French journalist (1942–1998)

Yves Mourousi (20 July 1942 - 7 April 1998) was a French television and radio news presenter and journalist. He was the TF1 midday news anchor between 1975 and 1988.

==Early life==
Mourousi was born in Suresnes in 1942 and was raised by his grandparents. He studied at the Lycée Lakanal in Sceaux.

==Career==
Mourousi began his broadcasting career in the radio section of ORTF. His breakthrough came in 1967 when he covered an earthquake in Pau. In 1975, he transferred to TF1, where he hosted the television station's lunch-time news bulletin alongside Marie-Laure Augry.

Mourousi was known for beginning the news with the word "Bonjour". He was also known for his unconventional dress and manners, such as interviewing French president François Mitterrand while half-sitting on the latter's desk. Among prominent figures he interviewed were Leonid Brezhnev, Muammar Gaddafi, Edgard Pisani and Valéry Giscard d'Estaing.

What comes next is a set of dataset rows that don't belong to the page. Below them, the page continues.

(* ===== verification/NetPolicy.v ===== *)
(** * Network rules in force

    What the trie of a deployed policy answers for an endpoint: denied networks are
    refused, and the resolvers of the host stay reachable on every port for which no
    rule names the port. *)

From stdpp Require Import base gmap list strings.
From S2P Require Import Prelude Types Maps Samples Ownership Identity Worker Frames Tasks.
From S2P Require Import Events Lsm Probes Monotone Compiler Contexts Decision Enforcement.
From S2P Require Import Session Classify PolicyLoad Net Lpm.

(** ** Identifiers of compiled keys *)

Lemma rules_fnv1a_32_range s : in_u32 (rules_fnv1a_32 s).
Proof.
  unfold rules_fnv1a_32. cbv zeta. destruct (_ =? 0); [done|].
  assert (∀ l h, in_u32 h → in_u32 (foldl (λ h b, u32 (Z.lxor h b * 0x01000193)) h l)) as H.
  { induction l as [|b l IH]; intros h Hh; [done|]. cbn [foldl]. apply IH, u32_range. }
  by apply H.
Qed.

Lemma parse_net_rule_tool first_ipv4 t entry k :
  parse_net_rule first_ipv4 t entry = Some k → nk_tool_id k = t.
Proof.
  unfold parse_net_rule, parse_endpoint_rule, parse_host_rule.
  intros H. repeat (case_match || simplify_option_eq); by simplify_eq/=.
Qed.

Lemma compile_net_rules_in first_ipv4 t policy r :
  r ∈ compile_net_rules first_ipv4 t policy → nk_tool_id r.1 = t.
Proof.
  unfold compile_net_rules. intros [Hr|Hr]%elem_of_app; apply list_elem_of_omap in Hr as (s & _ & Hr);
    destruct (parse_net_rule first_ipv4 t s) as [k|] eqn:E; simplify_eq/=;
    by apply parse_net_rule_tool in E.
Qed.

Abbreviation hashed tools := ((λ tool, (rules_fnv1a_32 (td_name tool), tool)) <$> tools).
Abbreviation trie rules := (net_entry <$> rules).

(** The rules of other tools match the key at most by less than an identifier. *)
Definition short (b : option (Z * Z)) : Prop :=
  match b with Some (p, _) => p < 32 | None => True end.

Lemma best_other_tools k rules :
  in_u32 (nd_tool_id k) →
  (∀ r, r ∈ rules → in_u32 (nk_tool_id r.1) ∧ nk_tool_id r.1 ≠ nd_tool_id k) →
  short (best k (trie rules)).
Proof.
  intros Hk Hr. destruct (best k (trie rules)) as [[p v]|] eqn:E; [|done]. cbn.
  apply best_in in E as (d & Hin & Hc). apply list_elem_of_fmap in Hin as (r & [= -> -> ->] & Hin).
  destruct (Hr r Hin) as [Hu Hne]. destruct (Z.lt_ge_cases (nk_prefixlen r.1) 32); [done|].
  destruct Hne. by apply (covers_tool (net_entry r).1.2 k) in Hc.
Qed.

Lemma rules_of_tools first_ipv4 tools r :
  r ∈ rules_of td_net (compile_net_rules first_ipv4) (hashed tools) →
  ∃ tool, tool ∈ tools ∧ nk_tool_id r.1 = rules_fnv1a_32 (td_name tool).
Proof.
  unfold rules_of. intros ([t tool] & Hr & Hin)%list_elem_of_bind.
  apply list_elem_of_fmap in Hin as (tool' & [= -> ->] & Hin). exists tool'. split; [done|].
  destruct (td_net tool'); [by apply compile_net_rules_in in Hr|by apply not_elem_of_nil in Hr].
Qed.

Lemma best_short_l k l l' p v :
  short (best k l) → best k l' = Some (p, v) → 32 ≤ p → best k (l ++ l') = Some (p, v).
Proof.
  intros Hs Hl Hp. rewrite best_app, Hl. destruct (best k l) as [[p' v']|]; [|done].
  cbn in Hs. destruct (Z.ltb_spec p p'); [lia|done].
Qed.

Lemma best_short_r k l l' p v :
  short (best k l') → best k l = Some (p, v) → 32 ≤ p → best k (l ++ l') = Some (p, v).
Proof.
  intros Hs Hl Hp. rewrite best_app, Hl. destruct (best k l') as [[p' v']|]; [|done].
  cbn in Hs. destruct (Z.ltb_spec p' p); [done|lia].
Qed.

(** The best rule of a tool is the best of all. *)
Lemma best_of_tool first_ipv4 tools td policy k p v :
  NoDup ((λ tool, rules_fnv1a_32 (td_name tool)) <$> tools) → td ∈ tools →
  td_net td = Some policy → nd_tool_id k = rules_fnv1a_32 (td_name td) →
  best k (trie (compile_net_rules first_ipv4 (rules_fnv1a_32 (td_name td)) policy)) = Some (p, v) →
  32 ≤ p →
  best k (trie (rules_of td_net (compile_net_rules first_ipv4) (hashed tools))) = Some (p, v).
Proof.
  intros Hnd (l1 & l2 & ->)%list_elem_of_split Hnet Hk Hb Hp.
  rewrite fmap_app, fmap_cons, NoDup_app, NoDup_cons in Hnd. destruct Hnd as (_ & Hl1 & Hl2 & _).
  assert (∀ l, (∀ tool, tool ∈ l → rules_fnv1a_32 (td_name tool) ≠ rules_fnv1a_32 (td_name td)) →
    short (best k (trie (rules_of td_net (compile_net_rules first_ipv4) (hashed l))))) as Hother.
  { intros l Hl. apply best_other_tools; [rewrite Hk; apply rules_fnv1a_32_range|].
    intros r (tool & Hin & ->)%rules_of_tools. rewrite Hk.
    split; [apply rules_fnv1a_32_range|by apply Hl]. }
  unfold rules_of. rewrite fmap_app, bind_app, fmap_app, fmap_cons, bind_cons, fmap_app.
  apply best_short_l; [apply Hother| |done].
  { intros tool Hin E. apply (Hl1 (rules_fnv1a_32 (td_name tool))); [|rewrite E; by left].
    apply list_elem_of_fmap. by exists tool. }
  rewrite Hnet. apply best_short_r; [apply Hother|done|done].
  intros tool Hin E. apply Hl2. apply list_elem_of_fmap. by exists tool.
Qed.

Lemma same_element {A} (f : A → Z) l x y :
  NoDup (f <$> l) → x ∈ l → y ∈ l → f x = f y → x = y.
Proof.
  intros Hnd [i Hi]%list_elem_of_lookup [j Hj]%list_elem_of_lookup E.
  assert (i = j) as ->; [|congruence].
  apply (NoDup_lookup (f <$> l) i j (f x)); [done|by rewrite list_lookup_fmap, Hi|].
  by rewrite list_lookup_fmap, Hj, E.
Qed.

(** ** Resolvers *)

Lemma dns_rules_in resolv_conf set_order rules r :
  r ∈ dns_rules resolv_conf set_order rules →
  ∃ t ip, t ∈ set_order (remove_dups ((λ r, nk_tool_id r.1) <$> rules))
    ∧ ip ∈ discover_dns_resolver_ips resolv_conf
    ∧ r = ({| nk_prefixlen := 64; nk_tool_id := t; nk_addr := ip; nk_port := 0; nk_pad := 0 |},
           PERM_ALLOW).
Proof.
  unfold dns_rules, inject_dns_allows. intros (t & Hr & Ht)%list_elem_of_bind.
  apply list_elem_of_fmap in Hr as (ip & -> & Hip). by exists t, ip.
Qed.

(** ** Rules of one tool *)

Lemma compile_net_best first_ipv4 t policy k :
  best k (trie (compile_net_rules first_ipv4 t policy)) =
    match best k (trie (omap (λ s, key ← parse_net_rule first_ipv4 t s; Some (key, PERM_ALLOW))
                             (ad_allow policy))),
          best k (trie (omap (λ s, key ← parse_net_rule first_ipv4 t s; Some (key, PERM_DENY))
                             (ad_deny policy))) with
    | Some (p, v), Some (p', v') => if p' <? p then Some (p, v) else Some (p', v')
    | Some r, None => Some r
    | None, r => r
    end.
Proof. unfold compile_net_rules. by rewrite fmap_app, best_app. Qed.

Lemma parse_digits_range max acc s n :
  0 ≤ acc ≤ max → parse_digits max acc s = Some n → 0 ≤ n ≤ max.
Proof.
  revert acc. induction s as [|b s IH]; intros acc Ha; cbn [parse_digits]; [by intros [= <-]|].
  unfold digit. destruct ((48 <=? b) && (b <=? 57)) eqn:Hb; [|done]. cbn [mbind option_bind].
  destruct (acc * 10 + (b - 48) >? max) eqn:Hm; [done|]. apply IH. lia.
Qed.

Lemma parse_octet_range s n : parse_octet s = Some n → octet n.
Proof.
  unfold parse_octet, octet. intros H.
  assert (parse_digits 255 0 s = Some n) as Hp%parse_digits_range; [|lia..].
  repeat (case_match; try done).
Qed.

Lemma parse_ipv4_range s ip :
  parse_ipv4 s = Some ip →
  ∃ a b c d, octet a ∧ octet b ∧ octet c ∧ octet d ∧ ip = le_decode [a; b; c; d].
Proof.
  unfold parse_ipv4. intros H. destruct (split_on 46 s) as [|w [|x [|y [|z []]]]]; try done.
  repeat match type of H with context [parse_octet ?s] =>
    let E := fresh "E" in destruct (parse_octet s) eqn:E; [|done];
    apply parse_octet_range in E; cbn [mbind option_bind] in H end.
  injection H as <-. do 4 eexists. split_and!; [..|reflexivity]; done.
Qed.

Lemma octets_u32 a b c d :
  octet a → octet b → octet c → octet d → in_u32 (le_decode [a; b; c; d]).
Proof. unfold octet, in_u32. cbn. lia. Qed.

Lemma resolver_ips_range resolv_conf ip :
  ip ∈ discover_dns_resolver_ips resolv_conf → in_u32 ip.
Proof.
  assert (∀ s x, parse_ipv4 s = Some x → in_u32 x) as Hparse.
  { intros s x (a & b & c & d & Ha & Hb & Hc & Hd & ->)%parse_ipv4_range. by apply octets_u32. }
  unfold discover_dns_resolver_ips. cbv zeta.
  match goal with |- context [foldl ?f [] _] => set (of_line := f) end.
  assert (∀ lines acc, Forall in_u32 acc → Forall in_u32 (foldl of_line acc lines)) as Hfold.
  { induction lines as [|l lines IH]; intros acc Hacc; [done|]. cbn [foldl]. apply IH.
    unfold of_line. destruct (strip_prefix _ _) as [rest|]; [|done].
    destruct (parse_ipv4 (trim rest)) as [x|] eqn:E; [|done].
    case_bool_decide; [done|]. apply Forall_app. split; [done|].
    apply Forall_singleton. by apply (Hparse (trim rest)). }
  destruct (match resolv_conf with Some contents => _ | None => _ end) as [|x l] eqn:E; intros Hin.
  - apply list_elem_of_omap in Hin as (s & _ & Hs). by apply (Hparse s).
  - destruct resolv_conf as [s|]; [|done]. specialize (Hfold (split_on 10 s) [] (Forall_nil_2 _)).
    rewrite E in Hfold. by apply (proj1 (Forall_forall _ _) Hfold).
Qed.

In 1974, Félix Lévitan, co-director of the Tour de France cycling race, and Mourousi suggested a finish on the Champs-Élysées in Paris. Mourousi directly contacted French President Valéry Giscard d'Estaing to obtain permission.

During the 1980s, Mourousi was a member of the Association de la Presse du Music-Hall et du Cirque, a French press organization gathering journalists, critics, chroniclers, and personalities such as Pierre Cardin, Guy des Cars and Jean-Pierre Thiollet, interested in music-hall and circus, presided over by journalist Jacqueline Cartier.

Mourousi was dismissed from TF1 following its privatization and acquisition by Francis Bouygues in 1987. He subsequently worked for Radio Monte-Carlo and then as a publicist for motorbikes. He also wrote books on politics, organized variety shows and owned a bar called Look. He was also invited by the city of Paris to organize its Millennium celebrations before his death.

==Personal life and death==
Mourousi was married to Veronique Audemar, who died of meningitis in 1992. They had one daughter, who was born in 1986.

Mourousi died from a heart attack in Paris on 7 April 1998.